==== Data for this exercise ====
Lemma scan_row_inv (rows : list (list ascii)) (seen : nat → nat → Prop) (w i : nat) sg :
  scan_inv rows seen sg →
  scan_inv rows (λ i' j', seen i' j' ∨ (i' = i ∧ (j' < w)%nat)) (Maze.scan_row rows w sg i).
Proof.
  unfold Maze.scan_row, Py.range. revert sg. induction w as [|w IH]; intros sg Hinv.
  - simpl. eapply scan_inv_ext; [|done]. intros i' j'. split; [auto|]. intros [?|[_ ?]]; [done|lia].
  - rewrite seq_S, fold_left_app. simpl.
    eapply scan_inv_ext; [|apply scan_cell_inv, IH, Hinv].
    intros i' j'. simpl. split.
    + intros [[?|[? ?]]|[? ?]]; [auto|right; split; [done|lia]..].
    + intros [?|[? ?]]; [auto|]. destruct (decide (j' = w)); [auto|left; right; split; [done|lia]].
Qed.

Lemma scan_spec (rows : list (list ascii)) (h w : nat) :
  scan_inv rows (λ i j, (i < h)%nat ∧ (j < w)%nat) (Maze.scan rows h w).
Proof.
  unfold Maze.scan, Py.range. induction h as [|h IH].
  - simpl. split_and!; try done; intros _ i j [? _]; lia.
  - rewrite seq_S, fold_left_app. simpl.
    eapply scan_inv_ext; [|apply scan_row_inv, IH].
    intros i j. simpl. split.
    + intros [[? ?]|[? ?]]; split; (done || lia).
    + intros [? ?]. destruct (decide (i = h)); [right; done|left; split; [lia|done]].
Qed.

(** ** Cells of a rectangular matrix *)

Lemma at_nat_Some (rows : list (list ascii)) (i j : nat) (c : ascii) :
  Maze.at_nat rows i j = Some c ↔ ∃ r, rows !! i = Some r ∧ r !! j = Some c.
Proof.
  unfold Maze.at_nat. destruct (rows !! i) as [r|]; simpl;
    [|split; [done|by intros (? & ? & ?)]].
  split; [eauto|]. by intros (r' & [= <-] & ?).
Qed.

Lemma at_nat_concat (rows : list (list ascii)) (c : ascii) :
  c ∈ concat rows ↔ ∃ i j, Maze.at_nat rows i j = Some c.
Proof.
  setoid_rewrite at_nat_Some. rewrite list_elem_of_In, in_concat.
  setoid_rewrite <- list_elem_of_In. split.
  - intros (r & Hr & Hc).
    apply list_elem_of_lookup in Hr as [i Hi], Hc as [j Hj]. eauto.
  - intros (i & j & r & Hi & Hj). exists r.
    split; eapply list_elem_of_lookup_2; eauto.
Qed.

Lemma count_0 (c : ascii) (rows : list (list ascii)) :
  count c rows = 0%nat ↔ c ∉ concat rows.
Proof.
  unfold count. rewrite length_zero_iff_nil. split.
  - intros Hnil Hin.
    assert (c ∈ filter (λ x, x = c) (concat rows)) as Hc by (by apply list_elem_of_filter).
    rewrite Hnil in Hc. by apply not_elem_of_nil in Hc.
  - intros Hn. apply elem_of_nil_inv. intros x [-> ?]%list_elem_of_filter. done.
Qed.

Lemma at_nat_in_shape (rows : list (list ascii)) (h w i j : nat) (c : ascii) :
  Maze.shape rows = Some (h, w) → Maze.at_nat rows i j = Some c →
  (i < h)%nat ∧ (j < w)%nat.
Proof.
  intros (_ & -> & Hw)%shape_Some (r & Hi & Hj)%at_nat_Some.
  split; [by eapply lookup_lt_Some|].
  rewrite <- (Hw r) by (by eapply list_elem_of_lookup_2).
  by eapply lookup_lt_Some.
Qed.

(** ** What __init__ returns *)

Lemma init_Ok (maze_str : string) (g : Maze) :
  Maze.init maze_str = Ok g → maze_wf g ∧ Maze.maze g = Maze.rows_of maze_str.
Proof.
  unfold Maze.init. destruct (Maze.shape _) as [[h w]|] eqn:Hshape; [|done].
  pose proof (scan_spec (Maze.rows_of maze_str) h w) as (HA & _ & HB & _).
  destruct (Maze.scan _ h w) as [[s|] [t|]]; try done.
  intros [= <-]. split; [|done].
  destruct (HA s eq_refl) as (i & j & -> & [Hi Hj] & HcA).
  destruct (HB t eq_refl) as (i' & j' & -> & [Hi' Hj'] & HcB).
  apply shape_Some in Hshape as (_ & -> & Hw).
  split; simpl; unfold Maze.at_; simpl; rewrite ?Nat2Z.id; try done; try lia.
  intros r Hr. by rewrite (Hw r Hr).
Qed.

Lemma init_Raise (maze_str : string) :
  (∃ e, Maze.init maze_str = Raise e) ↔
  ragged (Maze.rows_of maze_str)
  ∨ count "A" (Maze.rows_of maze_str) = 0%nat
  ∨ count "B" (Maze.rows_of maze_str) = 0%nat.
Proof.
  unfold Maze.init. set (rows := Maze.rows_of maze_str).
  destruct (Maze.shape rows) as [[h w]|] eqn:Hshape.
  - pose proof (scan_spec rows h w) as (HA & HnA & HB & HnB).
    assert (¬ ragged rows) as Hrag.
    { intros Hr. assert (Maze.shape rows = None) by (apply shape_None; auto). congruence. }
    assert (∀ c, (∀ i j, (i < h)%nat ∧ (j < w)%nat → Maze.at_nat rows i j ≠ Some c) →
                 count c rows = 0%nat) as Hnone.
    { intros c Hc. apply count_0. intros (i & j & Hij)%at_nat_concat.
      eapply Hc; [|done]. by eapply at_nat_in_shape. }
    assert (∀ c i j, Maze.at_nat rows i j = Some c → count c rows ≠ 0%nat) as Hsome.
    { intros c i j Hij H0. apply count_0 in H0. apply H0, at_nat_concat. eauto. }
    destruct (Maze.scan rows h w) as [[s|] [t|]]; simpl in *.
    + split; [by intros [e ?]|]. intros [?|[H0|H0]]; [done|exfalso..].
      * destruct (HA s eq_refl) as (i & j & _ & _ & Hc). by eapply Hsome.
      * destruct (HB t eq_refl) as (i & j & _ & _ & Hc). by eapply Hsome.
    + split; [|eauto]. intros _. right; right. apply Hnone. auto.
    + split; [|eauto]. intros _. right; left. apply Hnone. auto.
    + split; [|eauto]. intros _. right; left. apply Hnone. auto.
  - split; [|eauto]. intros _.
    apply shape_None in Hshape as [Hnil|?]; [|auto].
    right; left. by rewrite Hnil.
Qed.

Lemma init_Raise_tag (maze_str : string) (e : Error) :
  Maze.init maze_str = Raise e → e = MalformedGrid.
Proof.
  unfold Maze.init. destruct (Maze.shape _) as [[h w]|]; [|by intros [= <-]].
  destruct (Maze.scan _ h w) as [[s|] [t|]]; by intros [= <-].
Qed.

(** * The grid *)

(** ** neighbors *)

Lemma neighbors_elem (g : Maze) (s : Z * Z) (x : string * (Z * Z)) :
  x ∈ Maze.neighbors g s ↔ x ∈ Maze.directions s ∧ Maze.passable g x.2.
Proof. unfold Maze.neighbors. rewrite list_elem_of_filter. tauto. Qed.

Lemma directions_adjacent (s t : Z * Z) :
  (∃ a, (a, t) ∈ Maze.directions s) ↔ adjacent s t.
Proof.
  destruct s as [i j], t as [i' j']. unfold adjacent, Maze.directions. simpl. split.
  - intros [a Ha]. repeat (apply elem_of_cons in Ha as [[= -> -> ->]|Ha]; [lia|]).
    by apply elem_of_nil in Ha.
  - intros Hadj.
    assert ((i' = i ∧ j' = j + 1) ∨ (i' = i + 1 ∧ j' = j)
            ∨ (i' = i ∧ j' = j - 1) ∨ (i' = i - 1 ∧ j' = j))
      as [[-> ->]|[[-> ->]|[[-> ->]|[-> ->]]]] by lia.
    + exists "right"%string. set_solver.
    + exists "down"%string. set_solver.
    + exists "left"%string. set_solver.
    + exists "up"%string. set_solver.
Qed.

Lemma step_neighbors (g : Maze) (s t : Z * Z) :
  step g s t ↔ ∃ a, (a, t) ∈ Maze.neighbors g s.
Proof.
  unfold step. rewrite <- directions_adjacent. setoid_rewrite neighbors_elem. simpl.
  split; [intros [[a Ha] Hp]|intros [a [Ha Hp]]]; eauto.
Qed.

Lemma neighbors_step (g : Maze) (s : Z * Z) (x : string * (Z * Z)) :
  x ∈ Maze.neighbors g s → step g s x.2.
Proof. destruct x as [a t]. intros Hx. apply step_neighbors. eauto. Qed.

Lemma neighbors_sublist (g : Maze) (s : Z * Z) :
  sublist (Maze.neighbors g s) (Maze.directions s).
Proof. apply sublist_filter. Qed.

(** ** cells *)

Lemma elem_of_cells (g : Maze) (c : Z * Z) :
  c ∈ cells g ↔ 0 ≤ c.1 < Maze.height g ∧ 0 ≤ c.2 < Maze.width g.
Proof.
  unfold cells. rewrite list_elem_of_bind. setoid_rewrite list_elem_of_fmap.
  setoid_rewrite elem_of_seq. destruct c as [i j]. simpl. split.
  - intros (i' & (j' & [= -> ->] & Hj) & Hi). lia.
  - intros [Hi Hj]. exists (Z.to_nat i). split; [|lia].
    exists (Z.to_nat j). split; [f_equal; lia|lia].
Qed.

Lemma NoDup_cells (g : Maze) : NoDup (cells g).
Proof.
  unfold cells. apply NoDup_bind.
  - intros i i' c _ _ (j & -> & _)%list_elem_of_fmap (j' & [= Hi _] & _)%list_elem_of_fmap. lia.
  - intros i _. apply NoDup_fmap_2; [|apply NoDup_seq]. intros j j' [= ?]. lia.
  - apply NoDup_seq.
Qed.

Lemma length_cells (g : Maze) :
  maze_wf g → length (cells g) = Z.to_nat (Maze.height g * Maze.width g).
Proof.
  intros Hwf. unfold cells.
  assert (∀ (l : list nat) (w : nat),
    length (i ← l; (λ j, (Z.of_nat i, Z.of_nat j)) <$> seq 0 w) = (length l * w)%nat) as Hlen.
  { intros l w. induction l as [|i l IH]; [done|].
    rewrite bind_cons, length_app, length_fmap, length_seq, IH. done. }
  etransitivity; [apply Hlen|]. rewrite length_seq.
  destruct Hwf as [_ _ Hs _ _ _]. lia.
Qed.

Lemma passable_cells (g : Maze) (c : Z * Z) : Maze.passable g c → c ∈ cells g.
Proof. intros (? & ? & _). by apply elem_of_cells. Qed.

Lemma start_passable (g : Maze) : maze_wf g → Maze.passable g (Maze.start g).
Proof.
  intros [_ _ [? ?] _ HA _]. unfold Maze.passable.
  split; [done|]. split; [done|]. rewrite HA. done.
Qed.

(** ** Routes *)

Lemma walk_app (g : Maze) (s m t : Z * Z) (n1 n2 : nat) :
  walk g s m n1 → walk g m t n2 → walk g s t (n1 + n2).
Proof.
  induction 1 as [s|s m' m n1 Hstep _ IH]; intros Hw; [done|].
  simpl. eapply walk_cons; eauto.
Qed.

Lemma walk_snoc (g : Maze) (s m t : Z * Z) (n : nat) :
  walk g s m n → step g m t → walk g s t (S n).
Proof.
  intros Hw Hstep. replace (S n) with (n + 1)%nat by lia.
  eapply walk_app; [done|]. eapply walk_cons; [done|constructor].
Qed.

Lemma walk_0 (g : Maze) (s t : Z * Z) : walk g s t 0 → s = t.
Proof. by inversion 1. Qed.

Lemma walk_S (g : Maze) (s t : Z * Z) (n : nat) :
  walk g s t (S n) → ∃ m, step g s m ∧ walk g m t n.
Proof. inversion 1; eauto. Qed.

Lemma walk_passable (g : Maze) (s t : Z * Z) (n : nat) :
  walk g s t n → Maze.passable g s → Maze.passable g t.
Proof.
  induction 1 as [s|s m t n [_ Hp] _ IH]; auto.
Qed.

(** ** heuristic *)

Lemma heuristic_goal (g : Maze) : Maze.heuristic g (Maze.goal g) = 0.
Proof. unfold Maze.heuristic. lia. Qed.

Lemma heuristic_nonneg (g : Maze) (s : Z * Z) : 0 ≤ Maze.heuristic g s.
Proof. unfold Maze.heuristic. lia. Qed.

(** Consistency: one move changes the Manhattan distance by one at most. *)
Lemma heuristic_step (g : Maze) (s t : Z * Z) :
  adjacent s t → Maze.heuristic g s ≤ 1 + Maze.heuristic g t.
Proof. unfold adjacent, Maze.heuristic. lia. Qed.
====
Above are the entries. Quote exactly the lines from the one bearing "unfold step. rewrite" through the one bearing "Proof. destruct x".

  unfold step. rewrite <- directions_adjacent. setoid_rewrite neighbors_elem. simpl.
  split; [intros [[a Ha] Hp]|intros [a [Ha Hp]]]; eauto.
Qed.

Lemma neighbors_step (g : Maze) (s : Z * Z) (x : string * (Z * Z)) :
  x ∈ Maze.neighbors g s → step g s x.2.
Proof. destruct x as [a t]. intros Hx. apply step_neighbors. eauto. Qed.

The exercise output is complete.